A murine respiratory-inducing niche displays variable efficiency across human and mouse embryonic stem cell species.

Human embryonic stemlike cells (hESCs) are pluripotent cells derived from blastocysts. Differentiating hESCs into respiratory lineages may benefit respiratory therapeutic programs. We previously demonstrated that 24% of all mouse embryonic stem cell (mESC) derivatives cocultured with embryonic day 11.5 (E11.5) mouse lung rudiments display immunoreactivity to the pneumonocyte II specific marker surfactant-associated protein C (Sftpc). Here we further investigate the effects of this inductive niche in terms of its competence to induce hESC derivative SFTPC immunoreactivity and the expression of other markers of terminal lung secretory units. When hESCs were cocultured as single cells, clumps of approximately 10 cells or embryoid bodies (EBs), hESC derivatives formed pan-keratin-positive epithelial tubules at high frequency (>30% of all hESC derivatives). However, human-specific SFTPC immunoreactivity associated with tubule formation only at low frequency (<0.1% of all hESC derivatives). Human-specific SFTPD and secretoglobin family 1A member 1 (SCGB1A1, also known as CC10) transcripts were detected by PCR after prolonged culture. Expression of other terminal lung secretory unit markers (TITF1, SFTPA, and SFTPB) was not detected at any time point analyzed.
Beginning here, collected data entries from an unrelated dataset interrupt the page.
(** One candidate of the portable loop. *)
Lemma safe_claim_one sg out (x : St) :
  owns out [] x → id sg ∉ claimed_id <$> out → present sg x →
  safe me (sql (λ now db,
      let u := update_where (λ r, id_in [id sg] r && is_status Sealed r) (claim_row c now) db in ((u.1, now), u.2)))
    (λ r y, match r with
            | Some (n, now) => owns (if n =? 1 then out ++ [mkClaimed sg now] else out) [] y ∧
                               ∀ sg, present sg x → present sg y
            | None => True
            end) x.
Proof.
  intros Hx Hnew Hp. pose proof Hp as Hp0. apply safe_sql; [|done]. intros clock s now Hr Hi Hle Ha. cbv zeta.
  apply (rely_owns _ _ _ _ Hr) in Hx. apply (rely_present _ _ _ _ Hr) in Hp as (r0 & Hr0 & Hseg). simpl in Hr0.
  set (cond := λ r, id_in [id sg] r && is_status Sealed r).
  assert (∀ r, cond r = true → row_id r = id sg ∧ status r = Sealed) as Hcond.
  { intros r [Hid%bool_decide_eq_true Hs%is_status_spec]%andb_true_iff. split; [by apply list_elem_of_singleton in Hid|done]. }
  assert (good_update (batch := batch) tm me now s cond (claim_row c now)) as Hg.
  { eapply claim_good; [exact Hi|done|]. intros r _ Hc. by apply Hcond. }
  pose proof (update_guar tm me clock now s cond (claim_row c now) Hi Hle Hg
    (update_where cond (claim_row c now) (db s)).2 eq_refl) as Hguar.
  split_and!; [|done|split; [|]|done].
  - apply (update_inv tm me clock now s cond (claim_row c now)); try done.
    intros g w Hw. by apply (update_marks tm me clock now s cond (claim_row c now)).
  - change (owns (if (update_where cond (claim_row c now) (db s)).1 =? 1 then out ++ [mkClaimed sg now] else out) []
              (now, set_db (update_where cond (claim_row c now) (db s)).2 s)).
    assert (owns out [] (now, set_db (update_where cond (claim_row c now) (db s)).2 s)) as Hout.
    { eapply update_owns; [exact Hle|apply rows_update| |done]. intros r cs _ [E _]%Hcond Hcs E'.
      apply Hnew. rewrite <- E, E'. apply list_elem_of_fmap_2. by rewrite app_nil_r in Hcs. }
    destruct (Z.eqb_spec (update_where cond (claim_row c now) (db s)).1 1) as [Hn|]; [|done]. simpl in Hn.
    destruct (filter (λ r, cond r = true) (wal_segments (db s))) as [|r l] eqn:Ef; [done|].
    assert (r ∈ filter (λ r, cond r = true) (wal_segments (db s))) as [Hc Hin]%list_elem_of_filter by (rewrite Ef; left).
    destruct (Hcond r Hc) as [E Hs].
    assert (r = r0) as -> by (apply (same_row (rows s)); [apply (inv_ids _ _ Hi)|done..|]; rewrite E; unfold row_id; by rewrite Hseg).
    destruct Hout as (Hk & Hnd & HF & _). rewrite app_nil_r in Hnd. split_and!; [done| |apply Forall_app; split; [done|]|constructor].
    + rewrite app_nil_r, fmap_app. apply NoDup_app. split_and!; [done| |apply NoDup_singleton]. simpl. set_solver.
    + constructor; [|constructor]. rewrite <- Hseg. by apply (claim_holds clock now s cond).
  - intros sg' (r & Hr' & <-)%(rely_present _ _ _ _ Hr). destruct (guar_keep _ _ _ _ Hguar r Hr') as (r' & ? & ?). by exists r'.
Qed.

Lemma candidates_segments locked now n (s : Sys) clock :
  inv (clock, s) →
  NoDup (id <$> (seg <$> candidates locked now n (db s))) ∧
  Forall (λ sg, present sg (clock, s)) (seg <$> candidates locked now n (db s)).
Proof.
  intros Hi. split.
  - rewrite <- list_fmap_compose. unfold candidates, oldest_first. eapply sublist_NoDup; [|apply fmap_sublist, sublist_take].
    rewrite merge_sort_Permutation. eapply sublist_NoDup; [apply (inv_ids _ _ Hi)|]. apply fmap_sublist, sublist_filter.
  - apply Forall_fmap, Forall_forall. intros r [Hr _]%candidates_sealed. by exists r.
Qed.

Lemma safe_try_claim d locked n i k (x : St) :
  Know x →
  safe me (try_claim_sharded c d locked n i k) (λ r y, match r with Some l => owns l [] y | None => True end) x.
Proof.
  intros Hx. unfold try_claim_sharded. case_match; [by apply owns_nil|]. cbv zeta.
  set (kk := Z.max k 1). set (ii := if kk =? 1 then 0 else i `mod` kk). destruct d; apply safe_bind.
  - apply safe_query; [|done]. intros clock s now Hr Hi Hle Ha.
    destruct (candidates_segments (λ _, false) now (Z.min (saturating_mul n kk) (saturating_mul n 16)) s now)
      as [Hnd Hp]; [by eapply inv_tick|].
    apply (safe_each _ _ _ _ _ _ (λ out l y, owns out [] y ∧ NoDup ((claimed_id <$> out) ++ (id <$> l)) ∧
             Forall (λ sg, present sg y) l)).
    + intros out sg l y (Hy & Hnd' & [Hps Hpl]%Forall_cons). apply safe_bind.
      apply NoDup_app in Hnd' as (Hnd1 & Hdis & [Hsg Hnd2]%NoDup_cons).
      eapply safe_mono; [|apply (safe_claim_one sg out y); try done].
      * intros [[m now']|] z; [|done]. intros [Ho Hpres]. split_and!; [done| |].
        -- case_match; [|apply NoDup_app; split_and!; [done|set_solver|done]].
           rewrite fmap_app, <- app_assoc. apply NoDup_app. simpl. split_and!; [done|set_solver|by apply NoDup_cons].
        -- eapply Forall_impl; [exact Hpl|]. auto.
      * intros Hin. apply (Hdis _ Hin). left.
    + by intros out y [? _].
    + pose proof (rely_eternal me Know _ _ HKnow Hr Hx) as Hx'. split_and!; [by apply owns_nil, (HKnow (clock, s))| |].
      * simpl. eapply sublist_NoDup; [exact Hnd|]. apply fmap_sublist, sublist_filter.
      * rewrite Forall_forall in *. intros sg [_ ?]%list_elem_of_filter. auto.
  - eapply safe_mono; [|by apply safe_claim_stmt]. intros [[l now]|] y Hy; [|done]. apply safe_bind.
    eapply safe_mono; [|apply (safe_give_up (release c) id _ ((λ s, mkClaimed s now) <$> filter (λ s, in_shard ii kk s = false) l)
                            ((λ s, mkClaimed s now) <$> filter (λ s, in_shard ii kk s = true) l) [])].
    + intros r z [-> Hz]. exact Hz.
    + intros cs F z. apply safe_release.
    + by rewrite <- list_fmap_compose.
    + rewrite <- fmap_app. eapply owns_perm; [|exact Hy]. by rewrite filter_split.
Qed.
On the other hand, hESC derivatives cultured as plated EBs in media previously demonstrated to induce Sftpc expression in isolated mouse fetal tracheal epithelium expressed all terminal lung secretory unit markers examined. mESCs and hESCs thus display fundamental differences in their response to the E11.5 mouse lung inductive niche, and these data provide an important step in the delineation of signaling mechanisms capable of efficiently inducing hESC differentiation into terminal secretory units of the lung.